The monetary policy tightening is not the only tool to tame inflation, rather it depresses production and reduces employment opportunities. Vigilant management of both these policies on the part of the government is required. Besides the supplementary budget 2022 to curtail demand, the authorities at the helm of affairs should take a cautious approach in introducing new financing schemes and the relief packages.


The authorities should conduct a cost benefit analysis and calculate the inflationary impact of such programmes to do the least, as such policies have dented the economy in the past and can again do the same.

Headline or food inflation directly impacted the lives of the people, in particular, the low-income strata of the society. It is also the most problematic issue to be resolved. The successive governments remained unable to address this issue for years, resulting in dependence on the imported food items and agricultural raw materials.

Pakistan’s agricultural productivity, compared with the countries across the globe, is less than 50 per cent in the five main crops of wheat, cotton, rice, sugarcane and maize.

We need to change the mindset and take administrative measures to reduce the prices. The policymakers should realise the importance of the agriculture sector and make efforts to redefine the role of the government in commodity operations by improving regulations and research.

The new government should increase the spending on research, provide incentives to improve crop patterns and create a link between universities and research institutions with the farmers for better yields.

A higher GDP growth rate results in a sharp increase in the domestic commodities supply and; thereby, restricts price rises.


According to the FAO estimates, the global food import bill in 2021 would be the highest-ever of over $1.75 trillion, a 14 per cent increase from 2020.

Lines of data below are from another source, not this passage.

Definition spec_link (icount vns : Z) p : Spot H :=
  mkSpot (p_h p) (p_n p)
    (blake3 (link_preimage (p_chain p) (blob_at M (p_h p) (p_n p) vns) (sections_at M (p_h p) (p_n p))
       (pages_at M (p_h p) (p_n p)) icount vns))
    (p_delivered p) (p_fired p).
Definition spec_outcome (why : StopReason) (b : Boundary) (vns : Z) p : Verdict :=
  Some (Ok (mkSegmentOutcome why b vns (p_chain p) (p_delivered p) (p_fired p)
    ((marks_at M (p_h p) (p_n p)).1 - c0))).
Definition spec_finish (why : StopReason) (b : Boundary) (vns : Z) (already : bool) p : Verdict :=
  spec_outcome why b vns (if hash_final_stop (options rq) && negb already then spec_link (b_icount b) vns p else p).

Fixpoint spec_inputs (inputs : list nat) (vectors : list (Z * option nat)) p : list (Z * option nat) * Spot H :=
  match inputs with
  | [] => (vectors, p)
  | idx :: inputs =>
      let '(queued, h) := input_at M (p_h p) (p_n p) idx in
      spec_inputs inputs (vectors ++ ((fun v => (v, None)) <$> queued)) (move h (p_n p) p)
  end.

(** One vector, from the boundary [at_]: it is queued at the first open window. *)
Definition spec_inject (vector : Z) (idx : option nat) (at_ : Boundary) p (next : Boundary -> Spot H -> Verdict) : Verdict :=
  let T := now_track p in
  if (32 <=? vector) && (vector <? 256) && (settle T <=? p_n p) && (p_n p + INJECT_DEFER_BUDGET <=? horizon T) then
    match first_window (guest M) (Z.to_nat INJECT_DEFER_BUDGET) (p_h p) (p_n p) with
    | None => Some (Err (RunInject (WindowNeverOpened INJECT_DEFER_BUDGET)))
    | Some d =>
        let landed fired :=
          next (mkBoundary d (rip (regs_at T d)) (b_rcx at_))
            (mkSpot (queued (guest M) (p_h p) d vector) d (p_chain p) (p_delivered p + 1) fired) in
        if bool_decide (timer_slot pl = idx) then
          match seg_timer (seg rq) with
          | Some t => landed (Some (mkTimerFired vector (deadline_vns t) d))
          | None => Some Panic
          end
        else landed (p_fired p)
    end
  else None.
Definition spec_step p (next : Boundary -> Spot H -> Verdict) : Verdict :=
  let T := now_track p in
  if (p_n p <? settle T) && (settle T <=? horizon T)
  then next (boundary_at T (settle T)) (move (p_h p) (settle T) p) else None.
Fixpoint spec_deliver (first : bool) (vectors : list (Z * option nat)) (at_ : Boundary) p
    (next : Boundary -> Spot H -> Verdict) : Verdict :=
  match vectors with
  | [] => next at_ p
  | (vector, idx) :: vectors =>
      let inject at_ p := spec_inject vector idx at_ p (fun at_ p => spec_deliver false vectors at_ p next) in
      if first then inject at_ p else spec_step p inject
  end.

Definition spec_clock (icount : Z) (next : Z -> Verdict) : Verdict :=
  match vns_from_icount (seg_clock rq) icount with Some vns => next vns | None => Some (Err ClockOverflow) end.

Definition spec_roll_forward (icount : Z) p : Verdict :=
  let next_epoch := Z.max (div_ceil icount (epoch_grid rq)) 1 * epoch_grid rq in
  if u64_max <? next_epoch then Some Panic
  else spec_land next_epoch p (fun b p => spec_clock next_epoch (fun vns =>
    spec_outcome Paused b vns (spec_link next_epoch vns p))).

Definition spec_close (point : StopPoint) (b : Boundary) p (next : Spot H -> Verdict) : Verdict :=
  spec_clock (sp_icount point) (fun vns =>
    let hashed := sp_epoch_hash point && (bool_decide (sp_final_stop point = None) || hash_final_epoch (options rq)) in
    let p := if hashed then spec_link (sp_icount point) vns p else p in
    if sp_goal_poll point && goal_at M (p_h p) (p_n p) then spec_finish GoalSatisfied b vns hashed p
    else
      match sp_final_stop point with
      | Some kind => spec_finish (stop_reason kind) b vns hashed p
      | None =>
          if asked M (p_h p) (p_n p) then
            if sp_epoch_hash point then spec_outcome Paused b vns p else spec_roll_forward (sp_icount point) p
          else next p
      end).

Definition spec_point (point : StopPoint) (next : Spot H -> Verdict) p : Verdict :=
  spec_land (sp_icount point) p (fun b p =>
    let '(queued, p) := spec_inputs (sp_inputs point) [] p in
    match injection_vectors pl (sp_injections point) with
    | Some precomputed => spec_deliver true (queued ++ precomputed) b p (fun _ p => spec_close point b p next)
    | None => Some Panic
    end).

Fixpoint spec_walk (points : list StopPoint) p : Verdict :=
  match points with
  | [] => None
  | point :: points => spec_point point (spec_walk points) p
  end.
End Spec.

(** ** The walk computes the specification *)

Lemma collect_length n it ps : collect n it = Ok ps -> (length ps < n)%nat.
Proof.
  revert it ps. induction n as [|n IH]; intros it ps; cbn [collect]; [done|].
  destruct (AgendaIter_next it) as [[pt it']|]; [|intros [= <-]; cbn; lia].
  intros (ps' & H1 & [= <-])%bind_ok. apply IH in H1. cbn. lia.
Qed.

Section Sim.
Context {B : Blake3} {S H : Type} `{!Vcpu S, !VcpuGets S, !SlotMem S, !TscClock S, !Probe S, !Marks S}.
Context (M : Machine S H) (rq : Request S) `{!Runs M rq} (c0 : Z) (pl : Plan S) (Hfeed : feed pl = None) (fuel : nat).
Context (Hm : forall h, margins_ok (track (guest M) h) (margins rq)).
Implicit Types (p : Spot H) (w : S * Run).

(** Enough for every landing of the segment. *)
Definition segment_fuel (h : H) : nat :=
  ((Z.to_nat (horizon (track (guest M) h)) + 1) * (work_max (track (guest M) h) + 1) + 1)%nat.
Context (h0 : H) (Hfuel : (segment_fuel h0 <= fuel)%nat).

Definition books p : Books := mkBooks c0 (p_chain p) (p_delivered p) (p_fired p).
Definition at_spot p w : Prop := path (lifted_track (books p) (now_track M p)) (p_n p) w /\ armed w = false.
Definition yields (m : prog (S * Run) RunError SegmentOutcome) w (v : outcome RunError SegmentOutcome) : Prop :=
  exists w', m w = Some (v, w') /\ match v with Ok o => chain w'.2 = state_hash o | _ => True end.

#[local] Instance exits_takes k : Takes (lifted k (guest M)) (exits rq None).
Proof. apply lifted_takes; apply Runs0. Qed.
#[local] Instance exits_follows k h : Follows (lifted_track k (track (guest M) h)) (exits rq None).
Proof. apply (takes_follows (G := lifted k (guest M)) h). Qed.

Lemma fuel_covers k h target n :
  0 <= n -> target <= horizon (track (guest M) h) ->
  (land_fuel (lifted_track k (track (guest M) h)) target n <= fuel)%nat.
Proof.
  intros Hn Ht. destruct (same_limits (G := lifted k (guest M)) (on_exit := exits rq None) h h0) as (Hh & _ & Hw).
  cbn in Hh, Hw. unfold segment_fuel in Hfuel. unfold land_fuel. cbn. rewrite Hw.
  assert (Z.to_nat (target - n) <= Z.to_nat (horizon (track (guest M) h0)))%nat by lia. nia.
Qed.

Lemma unwind_ok {E A} (m : prog (S * Run) E A) wrap next w a w' :
  m w = Some (Ok a, w') -> unwind_or rq m wrap next w = next a w'.
Proof. intros Hw. unfold unwind_or. rewrite (prog_bind_ok _ _ w (Ok a) w'); [done|]. unfold reify. by rewrite Hw. Qed.
Lemma unwind_err {E A} (m : prog (S * Run) E A) wrap next w e w' :
  m w = Some (Err e, w') -> idle w'.2 -> unwind_or rq m wrap next w = Some (Err (wrap e), w').
Proof.
  intros Hw (H1 & H2 & H3). unfold unwind_or. rewrite (prog_bind_ok _ _ w (Err e) w'); [|unfold reify; by rewrite Hw].
  rewrite (prog_bind_ok _ _ w' w'.2 w') by done. by rewrite H1, H2, H3.
Qed.

Lemma yields_unwind {E A} (m : prog (S * Run) E A) wrap next w a w' v :
  m w = Some (Ok a, w') -> yields (next a) w' v -> yields (unwind_or rq m wrap next) w v.
Proof. intros Hw. unfold yields. by rewrite (unwind_ok _ _ _ _ _ _ Hw). Qed.
Lemma yields_bind {A} (m : prog (S * Run) RunError A) next w a w' v :
  m w = Some (Ok a, w') -> yields (next a) w' v -> yields (m ≫= next) w v.
Proof. intros Hw. unfold yields. by rewrite (prog_bind_ok _ _ _ _ _ Hw). Qed.

Lemma at_spot_width p w : at_spot p w -> 0 <= p_n p <= horizon (now_track M p).
Proof.
  intros (Hp & _). apply (path_flight (on_exit := exits rq None)) in Hp.
  by eapply (flight_width (T := lifted_track (books p) (now_track M p)) (on_exit := exits rq None)).
Qed.

(** Continuations that compute what the specification says. *)
Definition computes {A} (P : A -> Spot H -> Prop) (next : A -> prog (S * Run) RunError SegmentOutcome)
    (next_spec : A -> Spot H -> Verdict) : Prop :=
  forall a p w v, P a p -> at_spot p w -> next_spec a p = Some v -> yields (next a) w v.

(** A boundary where the vCPU stands. *)
Definition stands (b : Boundary) p : Prop :=
  b_icount b = p_n p /\ b_rip b = rip (regs_at (now_track M p) (p_n p)).

Lemma sim_land target p w v next_spec next :
  at_spot p w -> spec_land M target p next_spec = Some v ->
  computes (fun b p' => stands b p' /\ p_n p' = target) next next_spec ->
  yields (unwind_or rq (land_at fuel target (margins rq) (exits rq (feed pl))) RunBoundary next) w v.
Proof.
  intros Hw Hs Hnext. pose proof (at_spot_width p w Hw) as Hn. destruct Hw as (Hp & Ha).
  unfold spec_land in Hs. destruct ((p_n p <=? target) && _ && _) eqn:Hg; [|done].
  assert (p_n p <= target <= horizon (now_track M p) /\ (p_n p < target -> settle (now_track M p) <= target)) as [Ht Hst] by lia.
  destruct (land_at_spec (lifted_track (books p) (now_track M p)) (exits rq None) (margins rq) (Hm _) target (p_n p) w fuel)
    as (w' & H1 & Hp' & Ha'); try done; [apply fuel_covers; [lia|apply Ht]|].
  rewrite Hfeed. eapply yields_unwind; [exact H1|].
  by refine (Hnext _ (move (p_h p) target p) w' v _ (conj Hp' Ha') Hs).
Qed.

Lemma sim_step p w v next_spec next :
  at_spot p w -> spec_step M p next_spec = Some v ->
  computes (fun b p' => stands b p' /\ settle (now_track M p') <= p_n p') next next_spec ->
  yields (unwind_or rq (step_one_entry fuel (exits rq (feed pl))) RunBoundary next) w v.
Proof.
  intros Hw Hs Hnext. pose proof (at_spot_width p w Hw) as Hn. destruct Hw as (Hp & Ha).
  unfold spec_step in Hs. destruct ((p_n p <? _) && _) eqn:Hg; [|done].
  destruct (step_one_entry_spec (lifted_track (books p) (now_track M p)) (exits rq None) fuel (p_n p) w Hp)
    as (w' & H1 & Hp' & Ha'); [cbn; lia|apply fuel_covers; unfold now_track in *; cbn; lia|].
  rewrite Hfeed. eapply yields_unwind; [exact H1|].
  by refine (Hnext _ (move (p_h p) (settle (now_track M p)) p) w' v _ (conj Hp' Ha') Hs).
Qed.

(** A sink's call: the slot stays where it is. *)
Lemma at_spot_world p w s' :
  at_spot p w -> path (now_track M p) (p_n p) s' -> armed s' = false -> at_spot p (s', w.2).
Proof.
  intros [[Hp (? & H1 & H2 & ?)] Ha] Hp' Ha'. split; [|done]. split; [done|]. unfold booked. cbn [fst snd].
  rewrite (runs_marks _ _ _ Hp) in H1, H2. by rewrite (runs_marks _ _ _ Hp').
Qed.

(** The sinks of a point. *)
Lemma sim_epoch p w i b c k :
  at_spot p w -> exists w', lift (map_err RunBoundary (epoch_sink (sinks rq) i b c k)) w = Some (Ok tt, w') /\ at_spot p w'.
Proof.
  intros Hw. pose proof Hw as [[Hp _] Ha]. destruct (runs_epoch _ _ _ i b c k Hp Ha) as (s' & Hs & Hp' & Ha').
  exists (s', w.2). split; [|by eapply at_spot_world]. unfold lift, map_err. by rewrite Hs.
Qed.
Lemma sim_goal p w :
  at_spot p w -> exists w', ask (E := RunError) (goal (sinks rq)) w = Some (Ok (goal_at M (p_h p) (p_n p)), w') /\ at_spot p w'.
Proof.
  intros Hw. pose proof Hw as [[Hp _] Ha]. destruct (runs_goal _ _ _ Hp Ha) as (s' & Hs & Hp' & Ha').
  exists (s', w.2). split; [|by eapply at_spot_world]. unfold ask. by rewrite Hs.
Qed.
Lemma sim_pause p w :
  at_spot p w -> exists w', ask (E := RunError) (pause (seg rq)) w = Some (Ok (asked M (p_h p) (p_n p)), w') /\ at_spot p w'.
Proof.
  intros Hw. pose proof Hw as [[Hp _] Ha]. destruct (runs_pause _ _ _ Hp Ha) as (s' & Hs & Hp' & Ha').
  exists (s', w.2). split; [|by eapply at_spot_world]. unfold ask. by rewrite Hs.
Qed.

Lemma sim_link p w icount vns :
  at_spot p w -> exists w', push_here rq icount vns w = Some (Ok tt, w') /\ at_spot (spec_link M icount vns p) w'.
Proof.
  intros Hw. pose proof Hw as [[Hp (? & ? & ? & Hc & ? & ?)] Ha]. unfold push_here, push_final_link.
  rewrite (runs_sections _ _ _ Hp), (runs_blob _ _ _ vns Hp), (runs_pages _ _ _ Hp). cbn [err_map mbind outcome_bind].
  eexists. split; [reflexivity|]. split; [|done]. split; [done|]. unfold booked. cbn in *. rewrite Hc. by split_and!.
Qed.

Another significant factor is financial speculation in food markets, which has played its role in food price unpredictability. This means some low-income countries such as Pakistan could be out of the global food markets.

Pakistan needs to enforce agriculture reforms as soon as possible to capture the market gains by enhancing productivity and ensuring administrative action against hoarding. Fixing the woeful productivity is the only way out of the present mess.

The thrust of the initiatives should be to reduce food inflation, as it erodes the buying power of the vulnerable people.

Yes, inflation is expected to remain high in 2022 but short- and long-term measures can be brought for improved inflation targets.

Managing supply of commodities, cheaper fuel, improvement in the performance of competitive markets and rupee stability can prove to be a game changer for the country. These actions will definitely bring down the inflation rate to around 5 to 7 per cent in the coming years.


To tame inflation, we need to realise the interaction between the demand and supply chain and also make efforts to enhance productivity.